И он задавал себе вопрос: а кто, собственно, самозабвенно страдает за идею в наши дни? И что это за идея? И если никто, то что тогда поддерживает мироздание и позволяет времени идти?
Академики в его глазах приобрели значение семи праведников, позволяющих стоять городам; мысли о них стали для него тем, чем для раненого в тылу служит сознание прочности фронта, – чем вообще в сомнительных обстоятельствах для спящих людей является уверенность, что кто-то бодрствует, имея в виду и их безопасность тоже.

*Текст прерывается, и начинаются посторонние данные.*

Lemma decode_markets_ok accts ms :
  decode_markets accts = Ok ms ->
  Sorted (fun a b => market_leb a b = true) ms /\ ms ≡ₚ omap market_of accts.
Proof.
  unfold decode_markets. destruct (decode_each _ accts) as [out|e|s] eqn:E; [|done..].
  apply (decode_each_Ok _ market_of (fun pa => aligned MARKET_FIXED_SIZE market_from_bytes pa.2)) in E
    as [_ ->]; [|intros [pk acct]; apply market_decodes].
  intros [= <-]. split; [|by rewrite stable_sort_perm].
  apply stable_sort_Sorted. eauto with crank.
Qed.

(** C31. Discovery returns what the program accounts say and skips the rest: an account
    that is long enough, reads as a market header and has the market discriminator gives
    one view, field by field; the others give none, and none makes the listing fail. The
    markets come sorted by address, the loans in the node's order. The one exception is an
    account whose bytes the program crate refuses to read for their alignment: it ends the
    listing, and the process, with a panic. *)
Theorem discovery_exact (accts : list (Pubkey * Account)) :
  (Forall (fun pa => aligned MARKET_FIXED_SIZE market_from_bytes pa.2) accts ->
   exists ms, decode_markets accts = Ok ms /\
     Sorted (fun a b => market_leb a b = true) ms /\ ms ≡ₚ omap market_of accts) /\
  (~ Forall (fun pa => aligned MARKET_FIXED_SIZE market_from_bytes pa.2) accts ->
   exists s, decode_markets accts = Panic s) /\
  (Forall (fun pa => aligned LOAN_FIXED_SIZE loan_from_bytes pa.2) accts ->
   decode_loans accts = Ok (omap loan_of accts)) /\
  (~ Forall (fun pa => aligned LOAN_FIXED_SIZE loan_from_bytes pa.2) accts ->
   exists s, decode_loans accts = Panic s).
Proof.
  destruct (decode_markets_spec accts). split_and!; [done|done|..];
    apply (decode_each_spec _ loan_of (fun pa => aligned LOAN_FIXED_SIZE loan_from_bytes pa.2));
    intros [pk acct]; apply loan_decodes.
Qed.

(** How [list_markets] ends when the snapshot it saw could not serve, from the state [x] of
    the node and the shared memory [s] at that point. *)
Definition miss_post cr (x : X) (s : Shared) (r : outcome (list MarketView)) (s' : Shared) : Prop :=
  let '(answer, x1) := cl_get_program_accounts (cr_program_id cr)
                         [discriminator_filter MARKET_FIXED_DISCRIMINANT] x in
  match answer with
  | inl e =>
      r = Err (("getProgramAccounts(" +:+ show_pk (cr_program_id cr) +:+ ")") :: ce_chain e)
      /\ s' = s
  | inr accts =>
      match decode_markets accts with
      | Ok [] =>
          let s1 := (interfere x1 s).2 in
          r = Ok (default [] (mc_markets <$> sh_markets s1)) /\ s' = s1
      | Ok ms =>
          let '(x2, s1) := interfere x1 s in
          let now := (instant_now x2).1 in
          r = Ok ms /\
          s' = mkShared (sh_stop s1) (sh_fee_payer_low s1)
                 (Some {| mc_fetched_at := now; mc_markets := ms |}) (sh_banks s1)
                 (sh_ata_balances s1)
      | o => r = o /\ s' = s
      end
  end.

Lemma miss_spec cr (w : World X) :
  wp (let! fresh := fetch_markets cr in
      match fresh with
      | [] => let! stale := markets_cache_stale in
          match stale with Some stale => ret stale | None => ret fresh end
      | _ => markets_cache_put fresh ;; ret fresh
      end) (fun tr r w' =>
    tr = [EvRead (RdProgramAccounts (cr_program_id cr)
            [discriminator_filter MARKET_FIXED_DISCRIMINANT])] /\
    miss_post cr (ext w) (shared w) r (shared w')) w.
Proof.
  unfold miss_post, fetch_markets, get_program_accounts, get_program_accounts_with_config, read_call.
  do 5 wp_step. rewrite H. apply wp_try_client.
  destruct a as [e|accts]; cbn beta iota delta [ocontext app]; [by split|]. wp_step.
  destruct (decode_markets accts) as [[|m ms]|e|s] eqn:E; cbn beta iota; [..|by split|by split].
  - unfold markets_cache_stale. wp_step. wp_step. cbn [ext shared] in H0. rewrite H0. cbn [fst snd].
    destruct (sh_markets s') as [c|]; cbn; by wp_step.
  - unfold markets_cache_put. do 2 wp_step. cbn [ext shared] in H0, H1.
    rewrite H0, H1. by wp_step.
Qed.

Как-то в редакции ему на глаза попался обрывок бумаги с несколькими словами, чудесным образом заключавшими в себе то, о чем и он мог кое-что рассказать. «Некоторые сказки отдаленного времени, – было написано там крупным размашистым почерком, – кажутся нам хрустальными призраками. Их нет, но до них можно дотронуться. Они не существуют, но осколки их жалят сердце. Нам хочется верить их непосредственной робости, чтобы подвергнуть сомнению позор настоящего». Кто это написал и зачем, дознаться было не просто, и Николай и не пытался делать этого, но стал смотреть на своих сослуживцев несколько иначе, чем прежде, стараясь угадать среди них неведомого единомышленника. Сознание того, что есть некто, испытывающий ощущение, выраженное этими словами, рассеивало одиночество Николая и тем самым придавало ему бодрости.
Он думал об академиках и так и эдак, думал с фантазией, виртуозно. «Hет, они знают какую-то тайну», – тоскливо думал он. Эта мысль сосала его мозг. Уже несколько раз он выдумывал себе командировки, но всякий раз они срывались по непредвиденным причинам. И когда все вокруг теряло присущие краски, эта мысль наполняла его: незлобивый приют праведности, пресветлое царство пресвитера Иоанна, вечно блуждающее, вечно ускользающее, чудесная страна грез и затаенных мечтаний.
И тогда его тоже охватывало желание уйти и владело им безраздельно. Он мечтал найти себя прежнего, стать самим собой. И хотя он не сумел бы, наверное, внятно отдать себе отчет, каким же было то, что утеряно, горечь утраты постоянно напоминала о себе. В одно и то же время он и был самим собой, и отчетливо понимал, что где-то и когда-то утрачено нечто такое, без чего жизнь потерялась сама. Где и когда это случилось, было уже не разобрать. Внешне его жизнь была устроена, но полноты ее не хватало, и ощущение дискомфорта, постепенно усиливаясь, обещало окраситься в более трагические тона. Отныне он был уверен, что стоит ему добраться до академиков, как они, эти мудрые люди, так круто повернувшие свои жизни к какой-то одной им ведомой истине, откроют ему свою великую тайну и он, посвященный, заживет, осиянный новым светом и новым смыслом. И он исподволь стал готовиться к этому паломничеству.
Пятого января он ехал в полдень по Рублевскому шоссе на встречу с владельцем газеты. Ему предстоял разговор о ее реконструкции, которой владелец, в немного тревожном ожидании грядущих президентских выборов, загодя намеревался упредить возможные упреки в политической неблагонадежности. Служебный «Ниссан», то и дело тыкаясь своей самодовольной мордой в кокетливо приподнятую задницу миниатюрного «Рено», медленно полз в череде других машин. Впереди была пробка, справа были дома, а слева бесконечно тянулся серый забор Кремлевской больницы, и по неширокой полосе между забором и шоссе, поросшей березами, ехал на лыжах какой-то человек. Уже стали впереди видны среди приземистых сосен, запудренных инеем, зеленые и бордовые крыши поселка. Кто-то ему говорил, что когда-то на этом месте была деревня. Лыжник нырял в лощинки, мелькала среди стволов его красная спортивная шапка с какой-то синей надписью. «Ниссан» толчками то догонял его и равнялся с ним, то вырывался вперед. Невольно глядя на этого беспечного лыжника, Николай испытал сложное чувство зависти и неприязни. Вот едет, думал он, беспечный человек. Интересно, читал он утром мою газету? Нет, наверное не читал. Значит, он не знает о том, что Хлестакович сказал в Думе, не знает о том, что Украина опять подняла транзитные пошлины на газ, ничего не знает. И ему захотелось выйти из машины, броситься к этому человеку, остановить, хорошенько тряхнуть его и сказать: «Нельзя газет не читать. Помните, что говорил Остап Бендер про тех, кто газет не читает? Убивал бы таких Остап».